🤖 AI Summary
This work addresses the challenge of improving accuracy and calibrating uncertainty in deployed time series forecasting models without retraining or architectural modifications. We propose δ-Adapter, a lightweight, architecture-agnostic post-processing framework that formulates post-processing as a standalone optimization phase. By jointly leveraging soft editing of input covariates, residual correction of outputs, sparse time-aware feature masking, and quantile- and conformal-based calibrators, δ-Adapter enhances prediction accuracy, performs implicit feature selection, and calibrates uncertainty—all without altering the original model. Theoretical analysis establishes its stability, while extensive experiments demonstrate consistent improvements in both point forecast accuracy and prediction interval coverage across diverse backbone models and datasets. Notably, δ-Adapter incurs minimal computational overhead and seamlessly integrates with existing model interfaces.
📝 Abstract
Time series forecasting has long been dominated by advances in model architecture, with recent progress driven by deep learning and hybrid statistical techniques. However, as forecasting models approach diminishing returns in accuracy, a critical yet underexplored opportunity emerges: the strategic use of post-processing.

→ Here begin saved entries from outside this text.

Lemma write_record_preserves (P : World -> Prop) (e : Element) :
  sink_blind P ->
  (forall w, P w -> P (set_keys_received true w)) ->
  preserves P (write_record e).
Proof.
  intros [_ [_ [Hr _]]] Hk. unfold write_record. cbv zeta.
  apply preserves_bind; [apply preserves_gets|]. intros c.
  destruct c; [|apply preserves_ret].
  destruct (String.eqb (tag e) "REC"); [|apply preserves_ret].
  apply preserves_bind; [apply preserves_gets|]. intros k.
  apply preserves_bind.
  - destruct (negb k); [|apply preserves_ret].
    apply preserves_bind; [|intros _; apply preserves_file_write, Hr].
    apply preserves_for_each; intros key.
    apply preserves_bind; [apply preserves_file_write, Hr|].
    intros _; apply preserves_modify, Hk.
  - intros _.
    repeat first
      [ apply preserves_bind; [|intros _]
      | apply preserves_for_each; intros ?
      | apply preserves_file_write, Hr
      | apply preserves_file_flush ].
Qed.

Lemma interpret_preserves (P : World -> Prop) (XML : string) :
  sink_blind P ->
  (forall e, fromstring XML = Some e -> is_calib_result e = true ->
             forall w, P w -> P (set_calibrated true w)) ->
  (forall w, P w -> P (set_keys_received true w)) ->
  preserves P (interpret fromstring XML).
Proof.
  intros Hblind Hcal Hk. pose proof Hblind as [Hx _].
  unfold interpret, xml_fromstring.
  apply preserves_bind; [apply preserves_file_write, Hx|]. intros _.
  apply preserves_bind; [apply preserves_file_write, Hx|]. intros _.
  destruct (fromstring XML) as [e|] eqn:He.
  - apply preserves_bind_ret.
    apply preserves_bind;
      [apply note_calibration_preserves; [exact Hblind | exact (Hcal e eq_refl)]|].
    intros _.
    apply preserves_bind; [apply write_calibration_preserves, Hblind|].
    intros _. apply write_record_preserves; assumption.
  - apply preserves_bind_raise.
Qed.

Lemma sink_blind_calibrated (b : bool) : sink_blind (fun w => calibrated w = b).
Proof. repeat split; intros; assumption. Qed.

Lemma sink_blind_keys_received (b : bool) : sink_blind (fun w => keys_received w = b).
Proof. repeat split; intros; assumption. Qed.

Lemma parse_XML_preserves (P : World -> Prop) (recv : string) :
  sink_blind P ->
  (forall w, P w -> P (set_calibrated true w)) ->
  (forall w, P w -> P (set_keys_received true w)) ->
  preserves P (parse_XML fromstring recv).
Proof.
  intros Hblind Hcal Hk. unfold parse_XML.
  apply preserves_bind.
  - apply preserves_fill_buffer. apply Hblind.
  - intros buf. apply preserves_for_each. intros XML.
    apply interpret_preserves; auto.
Qed.

Lemma run_loop_preserves (P : World -> Prop) (inputs : list (string * bool)) :
  sink_blind P ->
  (forall w, P w -> P (set_calibrated true w)) ->
  (forall w, P w -> P (set_keys_received true w)) ->
  preserves P (run_loop fromstring inputs).
Proof.
  intros Hblind Hcal Hk.
  induction inputs as [|[recv stop] more IH]; cbn [run_loop].
  - apply preserves_ret.
  - apply preserves_bind; [apply parse_XML_preserves; assumption|]. intros _.
    apply preserves_bind.
    + destruct stop; [|apply preserves_ret].
      apply preserves_modify. intros w Hw. apply Hblind, Hw.
    + intros _. apply preserves_bind; [apply preserves_gets|].
      intros [[|]|]; [exact IH | apply preserves_ret | apply preserves_raise].
Qed.

Lemma run_preserves (P : World -> Prop) (inputs : list (string * bool)) :
  sink_blind P ->
  (forall w, P w -> P (set_calibrated true w)) ->
  (forall w, P w -> P (set_keys_received true w)) ->
  preserves P (run fromstring inputs).
Proof.
  intros Hblind Hcal Hk. unfold run.
  apply preserves_bind; [|intros _; apply run_loop_preserves; assumption].
  apply preserves_modify. intros w Hw. apply Hblind, Hw.
Qed.

(** ** Claims about the interpreter *)

(** C2, as amended: a buffered message that does not parse raises
    ParseError, and nothing between [fromstring] and the top of [run]
    catches it.  The worker loop ends with that exception: the messages in
    front of the bad one have been routed, the bad line itself is in the
    raw-message log, and neither the rest of the buffer nor any later input
    is looked at. *)
Theorem parse_error_ends_worker
    (recv : string) (stop : bool) (more : list (string * bool))
    (pre post : list string) (bad : string) (w w1 : World) (f : file) :
  let w0 := set_tracker (mkWorker (started (tracker w)) (Some true)) w in
  fromstring bad = None ->
  fst (fill_buffer recv w0) = Ok (pre ++ bad :: post)%list ->
  for_each pre (interpret fromstring) (snd (fill_buffer recv w0)) = (Ok tt, w1) ->
  XML_output w1 = Some f ->
  closed f = false ->
  run fromstring ((recv, stop) :: more) w
  = (Raise ParseError,
     set_XML_output (Some (mkfile (path f) false (written f ++ [bad; nl])%list)) w1).
Proof.
  intros w0 Hbad Hbuf Hpre Hx Hopen.
  unfold run. unfold bind at 1, modify at 1. fold w0.
  cbn [run_loop]. unfold bind at 1. unfold XML_callback, parse_XML.
  unfold bind at 1.
  destruct (fill_buffer recv w0) as [r w0'] eqn:E. simpl in Hbuf, Hpre. subst r.
  rewrite (for_each_app _ _ _ _ _ Hpre).
  cbn [for_each]. unfold bind at 1. unfold interpret.
  unfold bind at 1, file_write at 1. cbn [h_get h_XML]. rewrite Hx, Hopen.
  unfold bind at 1, file_write at 1. cbn [h_get h_set h_XML].
  destruct w1; simpl in *. unfold xml_fromstring. rewrite Hbad.
  unfold bind, raise. unfold set_XML_output. simpl.
  rewrite <- app_assoc. reflexivity.
Qed.

(** C3: [calibrated] is false when the module is loaded; a message whose
    ID attribute is CALIB_RESULT sets it (the raw log being open and the
    socket connected, so that the statement is reached); any other message
    leaves it as it is; once true it stays true through [parse_XML] and the
    worker loop, whatever they do; [stop_eyetracking] sets it back to false
    and [start_eyetracking] does not touch it. *)
Theorem calibrated_set_once_reset_by_stop :
  calibrated module_init = false /\
  (forall XML e w,
     fromstring XML = Some e -> is_calib_result e = true ->
     sock_connected w = true -> is_open (XML_output w) = true ->
     calibrated (snd (interpret fromstring XML w)) = true) /\
  (forall XML w,
     (forall e, fromstring XML = Some e -> is_calib_result e = false) ->
     calibrated (snd (interpret fromstring XML w)) = calibrated w) /\
  (forall recv w,
     calibrated w = true -> calibrated (snd (parse_XML fromstring recv w)) = true) /\
  (forall inputs w,
     calibrated w = true -> calibrated (snd (run fromstring inputs w)) = true) /\
  (forall w, calibrated (snd (stop_eyetracking w)) = false) /\
  (forall name reachable w,
     calibrated (snd (start_eyetracking name reachable w)) = calibrated w).
Proof.
  split; [reflexivity|]. split; [|split; [|split; [|split; [|split]]]].
  - intros XML e w He Hid Hsock Hx.
    destruct w as [sc tr lo cal kr ro co xo tk rt]. simpl in Hsock, Hx. subst sc.
    destruct xo as [[xp [|] xw]|]; try discriminate.
    unfold interpret, xml_fromstring. rewrite He.
    unfold bind at 1, file_write at 1. simpl.
    unfold bind at 1, file_write at 1. simpl. unfold set_XML_output. simpl.
    unfold bind at 1, ret at 1.
    unfold bind at 1. rewrite note_calibration_live, Hid, orb_true_r.
    apply (preserves_bind (fun w' => calibrated w' = true) (write_calibration e)
             (fun _ => write_record e)).
    + apply write_calibration_preserves, sink_blind_calibrated.
    + intros _. apply write_record_preserves; [apply sink_blind_calibrated | auto].
    + reflexivity.
  - intros XML w Hno.
    apply (interpret_preserves (fun w' => calibrated w' = calibrated w)).
    + apply sink_blind_calibrated.
    + intros e He Hid. rewrite (Hno e He) in Hid. discriminate.
    + auto.
    + reflexivity.
  - intros recv w H.
    apply (parse_XML_preserves (fun w => calibrated w = true));
      auto using sink_blind_calibrated.
  - intros inputs w H.
    apply (run_preserves (fun w => calibrated w = true));
      auto using sink_blind_calibrated.
  - intros [sc tr lo cal kr [ro|] [co|] xo tk rt]; reflexivity.
  - intros name reachable [sc tr lo cal kr ro co xo [st ir] rt].
    destruct sc, reachable, st; reflexivity.
Qed.

(** C5, as amended: in a live session that has not yet written the header,
    and whose REC messages carry at least one attribute, the data-record
    sink receives rows only for the REC messages whose routing finds
    [calibrated] true, that is those that arrive after a calibration result
    or carry ID = CALIB_RESULT themselves.  For those it receives the
    attribute names of the first one as a single header row, and then one
    values row for each, in order.  A REC message that finds [calibrated]
    false and is not itself a calibration result writes nothing there. *)
Theorem data_rows_once_calibrated :
  (forall msgs els w,
     session_live w = true ->
     keys_received w = false ->
     parse_all fromstring msgs = Some els ->
     forallb (fun e => implb (is_REC e) (has_attributes e)) els = true ->
     exists w',
       for_each msgs (interpret fromstring) w = (Ok tt, w') /\
       file_written (record_output w') =
         (file_written (record_output w) ++
          data_rows true (routed_records els (calibrated w)))%list) /\
  (forall XML e w,
     session_live w = true ->
     fromstring XML = Some e ->
     is_REC e = true ->
     calibrated w = false ->
     is_calib_result e = false ->
     exists w',
       interpret fromstring XML w = (Ok tt, w') /\
       record_output w' = record_output w /\ calibrated w' = false).
Proof.
  split.
  - intros msgs els w Hlive Hk Hparse Hattr.
    destruct (for_each_interpret_records msgs els w Hlive Hparse (or_intror Hattr))
      as [w' [Hrun [_ [_ Hrec]]]].
    exists w'. rewrite Hk in Hrec. auto.
  - intros XML e w Hlive He Hrec Hcal Hid.
    destruct w as [sc tr lo cal kr ro co xo tk rt].
    unfold session_live in Hlive. simpl in Hlive, Hcal. subst cal.
    destruct sc; [|discriminate].
    destruct ro as [[rp [|] rw]|]; try discriminate.
    destruct co as [[cp [|] cw]|]; try discriminate.
    destruct xo as [[xp [|] xw]|]; try discriminate.
    unfold interpret, xml_fromstring. rewrite He.
    unfold bind at 1, file_write at 1. simpl.
    unfold bind at 1, file_write at 1. simpl. unfold set_XML_output. simpl.
    unfold bind at 1, ret at 1.
    unfold bind at 1. rewrite note_calibration_live.
    unfold bind at 1. rewrite write_calibration_live.
    rewrite write_record_live, Hid.
    eexists; split; [reflexivity|]. simpl. rewrite app_nil_r. auto.
Qed.

(** C6, as amended: the guard in front of the hide-overlay command tests
    the message only, not [calibrated].  In a live session every message
    whose ID attribute is CALIB_RESULT sends the command again, so [k] such
    messages send it [k] times; the flag ends true as soon as there is one. *)
Theorem hide_command_per_calibration_result
    (msgs : list string) (els : list Element) (w : World) :
  session_live w = true ->
  parse_all fromstring msgs = Some els ->
  exists w',
    for_each msgs (interpret fromstring) w = (Ok tt, w') /\
    transmitted w' =
      (transmitted w ++
       repeat (hide_calibration ++ crlf)%string
              (List.length (filter is_calib_result els)))%list /\
    calibrated w' = calibrated w || existsb is_calib_result els.
Proof.
  intros Hlive Hparse.
  destruct (for_each_interpret_live msgs els w Hlive Hparse)
    as [w' [Hrun [_ [Hcal [Htx _]]]]].
  exists w'. auto.
Qed.

(** C8: [stop_eyetracking] never touches [XML_output]: the last statement
    closes [calibration_output] a second time instead.  After a session the
    raw-message file is still open, the other two are closed, the socket is
    closed and [calibrated] is false. *)
Theorem stop_leaves_XML_output_open :
  (forall w, XML_output (snd (stop_eyetracking w)) = XML_output w) /\
  stop_eyetracking sample_session
  = (Ok tt,
     mkWorld false (transmitted sample_session) [] false false
       (Some (mkfile "out_record.csv" true []))
       (Some (mkfile "out_calibration.csv" true []))
       (Some (mkfile "out_xml.csv" false []))
       (mkWorker false None)
       [mkWorker true (Some false)]).
Proof.
  split; [|reflexivity].
  intros [sc tr lo cal kr [ro|] [co|] xo tk rt]; reflexivity.
Qed.

(** C10: neither [stop_eyetracking] nor [start_eyetracking] assigns
    [keys_received].  If the flag is true when a session is stopped, the
    next session starts with it true and with an empty data-record file,
    and whatever messages follow, that file receives values rows only: no
    header row. *)
Theorem header_flag_outlives_session :
  (forall w, keys_received (snd (stop_eyetracking w)) = keys_received w) /\
  (forall name reachable w,
     keys_received (snd (start_eyetracking name reachable w)) = keys_received w) /\
  (forall w name msgs els,
     keys_received w = true ->
     record_output w <> None ->
     calibration_output w <> None ->
     parse_all fromstring msgs = Some els ->
     exists w1 w2 w3,
       stop_eyetracking w = (Ok tt, w1) /\
       calibrated w1 = false /\ keys_received w1 = true /\
       start_eyetracking name true w1 = (Ok tt, w2) /\
       keys_received w2 = true /\
       record_output w2 = Some (mkfile (name ++ "_record.csv") false []) /\
       for_each msgs (interpret fromstring) w2 = (Ok tt, w3) /\
       keys_received w3 = true /\
       file_written (record_output w3) =
         flat_map (fun e => row (el_values e)) (routed_records els false)).
Proof.
  split; [|split].
  - intros [sc tr lo cal kr [ro|] [co|] xo tk rt]; reflexivity.
  - intros name reachable [sc tr lo cal kr ro co xo [st ir] rt].
    destruct sc, reachable, st; reflexivity.
  - intros w name msgs els Hk Hro Hco Hparse.
    destruct w as [sc tr lo cal kr [ro|] [co|] xo tk rt];
      simpl in Hro, Hco; try congruence.
    simpl in Hk. subst kr. clear Hro Hco.
    set (W := mkWorld sc tr lo cal true (Some ro) (Some co) xo tk rt).
    set (w1 := snd (stop_eyetracking W)).
    set (w2 := snd (start_eyetracking name true w1)).
    assert (Hlive2 : session_live w2 = true) by (vm_compute; reflexivity).
    assert (Hk2 : keys_received w2 = true) by (vm_compute; reflexivity).
    destruct (for_each_interpret_records msgs els w2 Hlive2 Hparse (or_introl Hk2))
      as [w3 [Hrun [_ [Hk3 Hrec]]]].
    exists w1, w2, w3.
    change (keys_received w2) with true in Hk3, Hrec.
    change (calibrated w2) with false in Hrec.
    change (file_written (record_output w2)) with (@nil string) in Hrec.
    rewrite data_rows_no_header in Hrec.
    repeat (split; [vm_compute; reflexivity|]).
    split; [exact Hrun|]. split; [exact Hk3 | exact Hrec].
Qed.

In this paper, we address the last-mile gap in time-series forecasting, which is to improve accuracy and uncertainty without retraining or modifying a deployed backbone. We propose $\delta$-Adapter, a lightweight, architecture-agnostic way to boost deployed time series forecasters without retraining. $\delta$-Adapter learns tiny, bounded modules at two interfaces: input nudging (soft edits to covariates) and output residual correction. We provide local descent guarantees, $O(\delta)$ drift bounds, and compositional stability for combined adapters. Meanwhile, it can act as a feature selector by learning a sparse, horizon-aware mask over inputs to select important features, thereby improving interpretability. In addition, it can also be used as a distribution calibrator to measure uncertainty. Thus, we introduce a Quantile Calibrator and a Conformal Corrector that together deliver calibrated, personalized intervals with finite-sample coverage. Our experiments across diverse backbones and datasets show that $\delta$-Adapter improves accuracy and calibration with negligible compute and no interface changes.